Résumé non technique d'un projet d'expérimentation animale publié sur ALURES le 19/10/2023
("EC NTS/RA identifier" : NTS-FR-312382)
308 rats vont être utilisés, tous tués à l’issue, dans des procédures impliquant un niveau de souffrance sévère. Chaque rat subit une chirurgie du cou de 40 minutes pour injecter des caillots dans une artère et déclencher un accident vasculaire cérébral, puis un traitement à tester et des tests comportementaux de J1 à J21 mesurant les déficits moteurs, avant la mise à mort et le prélèvement du cerveau. Le porteur indique que le modèle reproduit paralysie et déficits sensorimoteurs, et écrit vouloir « reproduire une gravité qui sera jugée sévère mais qui permette de maintenir des animaux dans un état acceptable ». Il affirme qu’aucune méthode in silico ou in vitro ne modélise l’ischémie-reperfusion cérébrale, et résume les bénéfices en une seule phrase sur de possibles nouveaux traitements.

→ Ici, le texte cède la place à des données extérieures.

Lemma find_key_SetCondition now s cond :
  ∃ i, find_key cond_Type (cond_Type cond)
         (status_Conditions (SetCondition now s cond).1)
       = Some (i, (SetCondition now s cond).2).
Proof.
  assert (∃ c, lookup_key cond_Type (cond_Type cond)
                 (status_Conditions (SetCondition now s cond).1) = Some c
               ∧ c = (SetCondition now s cond).2) as (c & Hc & ->);
    [|by apply lookup_key_find_key].
  rewrite SetCondition_find.
  destruct (find_key _ _ _) as [[i e]|] eqn:Hf; simpl; eexists; split; try done.
  - rewrite (lookup_key_insert_find cond_Type _ _ _ _ _ _ Hf)
      by by autorewrite with olm_rw.
    by rewrite decide_True.
  - apply find_key_None in Hf. rewrite lookup_key_app, Hf. simpl.
    by rewrite lookup_key_cons_eq.
Qed.

Lemma cond_Type_SetCondition now s cond :
  cond_Type (SetCondition now s cond).2 = cond_Type cond.
Proof.
  rewrite SetCondition_find. destruct (find_key _ _ _) as [[i e]|]; simpl;
    by autorewrite with olm_rw.
Qed.

Lemma cond_Status_SetCondition now s cond :
  cond_Status (SetCondition now s cond).2 = cond_Status cond.
Proof.
  rewrite SetCondition_find. destruct (find_key _ _ _) as [[i e]|]; simpl;
    by autorewrite with olm_rw.
Qed.

Lemma conditionTypes_SetCondition now s cond :
  conditionTypes (SetCondition now s cond).1
  = if decide (cond_Type cond ∈ conditionTypes s)
    then conditionTypes s else conditionTypes s ++ [cond_Type cond].
Proof.
  unfold conditionTypes. rewrite SetCondition_find.
  destruct (find_key _ _ _) as [[i e]|] eqn:Hf; simpl.
  - rewrite (keys_insert_find cond_Type _ _ _ _ _ Hf)
      by by autorewrite with olm_rw.
    rewrite decide_True; [done|]. apply dec_stable. intros Hin.
    apply (lookup_key_None cond_Type) in Hin.
    by rewrite (find_key_lookup_key _ _ _ _ _ Hf) in Hin.
  - apply find_key_None, lookup_key_None in Hf.
    by rewrite decide_False, fmap_app.
Qed.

Objectifs et bénéfices escomptés du projet
Décrire les objectifs du projet.
Les accidents vasculaires cérébraux (AVC) sont la 2ème cause de mortalité dans le monde. Environ 80% des AVC sont induits par une interruption de la circulation sanguine dans le cerveau. A l’heure actuelle, le rt-PA est le seul médicament préconisé dans cette pathologie. Toutefois, ce traitement possède de nombreuses limites : efficacité limitée et risque de complication avec aggravation des symptömes. Ainsi, il parait indispensable de développer de nouveaux médicaments visant à traiter efficacement cette pathologie.
Quels sont les bénéfices susceptibles de découler de ce projet?
Cette étude pourra mettre en évidence de nouveaux traitements dans la lutte contre l’AVC.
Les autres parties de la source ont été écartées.